→ **TASK TO COMPLETE**: Copy out, exactly, the first line of the entries below and every line after it through the one containing "Definition SNAPSHOT_PREFIX : string".

*** Opening INFORMATION SUPPLIED ***

(* ===== verification/InstanceManager.v ===== *)
(** The life of a bot: [orchestrator/src/services/instance-manager.ts].

    Each operation is the body that runs under the bot's lock; the lock itself is
    in [OpLock.v].  Log lines are left out.  Between any two accesses of the
    database or calls outside, other operations may run (see [World]). *)
From Stdlib Require Import Ascii.
From S2P Require Import Prelude Dates Fleet Hosts FleetStore FleetWorld AutoRestart.
From stdpp Require Import list strings pretty.
#[local] Open Scope Z_scope.

Definition STARTUP_SETTLE_MS : Z := 120000.
Definition RESTARTABLE_STATUSES : list InstanceStatus := [I_running; I_degraded; I_unhealthy].
Definition MOVABLE_STATUSES : list InstanceStatus := [I_running; I_degraded; I_unhealthy; I_stopped].
Definition RECREATABLE_STATUSES : list InstanceStatus := [I_running; I_degraded; I_unhealthy; I_error].
Definition MOVE_MAX_BYTES : Z := 20 * 1024 * 1024 * 1024.
Definition SNAPSHOT_PREFIX : string := "snapshots/".

Definition skipped (reason : string) : SystemRestartOutcome := NotRestarted reason true.
Definition blocked (reason : string) : SystemRestartOutcome := NotRestarted reason false.

(** [toISOString], years 0 to 9999. *)
Definition pad (width : nat) (n : Z) : string :=
  let s := pretty n in
  Nat.iter (width - String.length s) (String "0"%char) s.

Definition toISOString (t : Z) : string :=
  let ms := Ecma.time_within_day t in
  pad 4 (Ecma.getUTCFullYear t) +:+ "-" +:+ pad 2 (Ecma.getUTCMonth t + 1) +:+ "-" +:+ pad 2 (Ecma.getUTCDate t) +:+ "T"
  +:+ pad 2 (ms / 3600000) +:+ ":" +:+ pad 2 (ms / 60000 mod 60) +:+ ":" +:+ pad 2 (ms / 1000 mod 60)
  +:+ "." +:+ pad 3 (ms mod 1000) +:+ "Z".

Definition isSome {A} (o : option A) : bool := match o with Some _ => true | None => false end.
Definition isNone {A} (o : option A) : bool := negb (isSome o).

(** [{ ...inst, containerId }], [{ ...inst, config }]. *)
Definition withContainerId (c : option string) (i : Instance_) : Instance_ :=
  mkInstance (assign (A_containerId c) (in_fleet i)) (in_config i) (in_gatewayToken i).
Definition withConfigOf (c : InstanceConfig) (i : Instance_) : Instance_ :=
  mkInstance (in_fleet i) c (in_gatewayToken i).

Section Manager.
Context {X : Type} `{!ContainerRuntime X, !AgentAdapter X, !Collaborators X} (cfg : AppConfig).
Implicit Types inst : Instance_.

Let managed := ac_managedHostIds cfg.

(** ** Reading and writing the row *)
Definition findInstance (id : string) : Fleet X (option Instance_) := onRows (fun l => (findById managed id l, l)).

Definition notFound (id : string) : OrchError := NotFoundError "instance" id.

Definition requireInstance (id : string) : Fleet X Instance_ :=
  let! o := findInstance id in
  match o with
  | Some inst => if bool_decide (fi_status inst = I_destroyed) then throw (notFound id) else ret inst
  | None => throw (notFound id)
  end.

Definition requireOwnedInstance (id userId : string) : Fleet X Instance_ :=
  let! inst := requireInstance id in
  if str_eqb (fi_userId inst) userId then ret inst else throw (notFound id).

Definition invalid (from : InstanceStatus) (to : string) : OrchError := InvalidStateError (status_str from) to.

Definition assertTransition (from to : InstanceStatus) : Fleet X unit :=
  if isValidTransition from to then ret tt else throw (invalid from (status_str to)).

(** A write that declares a bot running or stopped, noted for the proofs. *)
Definition promotion (id : string) (f : Z -> list Row -> (OrchError + bool) * list Row) : Fleet X bool :=
  let! t := now in
  statement (fun d =>
    let '(r, l) := f t (fd_rows d) in
    (r, match r with inr true => notePromoted id (setRows l d) | _ => setRows l d end)).

Definition setStatus (id : string) (status : InstanceStatus) (expected : option InstanceStatus)
  (errorMessage : option string) : Fleet X bool :=
  let f t := updateStatus managed t id status expected errorMessage in
  if oneOf [I_running; I_stopped] status then promotion id f
  else let! t := now in onRows (f t).

Definition setContainerId (id containerId : string) : Fleet X unit :=
  let! t := now in let! _ := onRows (updateContainerId managed t id containerId) in ret tt.

Definition writeConfigRow (id : string) (config : InstanceConfig) : Fleet X unit :=
  let! t := now in let! _ := onRows (updateConfig_tx managed t id config) in ret tt.

Definition setPairing (id : string) (patch : PairingUpdate) : Fleet X unit :=
  let! t := now in let! _ := onRows (updatePairing managed t id patch None) in ret tt.

Definition CLEARED_PAIRING : PairingUpdate := mkPairingUpdate (Some P_none) (Some None) (Some false) None None.

Definition host (hostId : string) : Fleet X HostRuntime := lift (hostFor (ac_hosts cfg) hostId).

*** Closing INFORMATION SUPPLIED ***

→ **ANSWER SECTION**:
(* ===== verification/InstanceManager.v ===== *)
(** The life of a bot: [orchestrator/src/services/instance-manager.ts].

    Each operation is the body that runs under the bot's lock; the lock itself is
    in [OpLock.v].  Log lines are left out.  Between any two accesses of the
    database or calls outside, other operations may run (see [World]). *)
From Stdlib Require Import Ascii.
From S2P Require Import Prelude Dates Fleet Hosts FleetStore FleetWorld AutoRestart.
From stdpp Require Import list strings pretty.
#[local] Open Scope Z_scope.

Definition STARTUP_SETTLE_MS : Z := 120000.
Definition RESTARTABLE_STATUSES : list InstanceStatus := [I_running; I_degraded; I_unhealthy].
Definition MOVABLE_STATUSES : list InstanceStatus := [I_running; I_degraded; I_unhealthy; I_stopped].
Definition RECREATABLE_STATUSES : list InstanceStatus := [I_running; I_degraded; I_unhealthy; I_error].
Definition MOVE_MAX_BYTES : Z := 20 * 1024 * 1024 * 1024.
Definition SNAPSHOT_PREFIX : string := "snapshots/".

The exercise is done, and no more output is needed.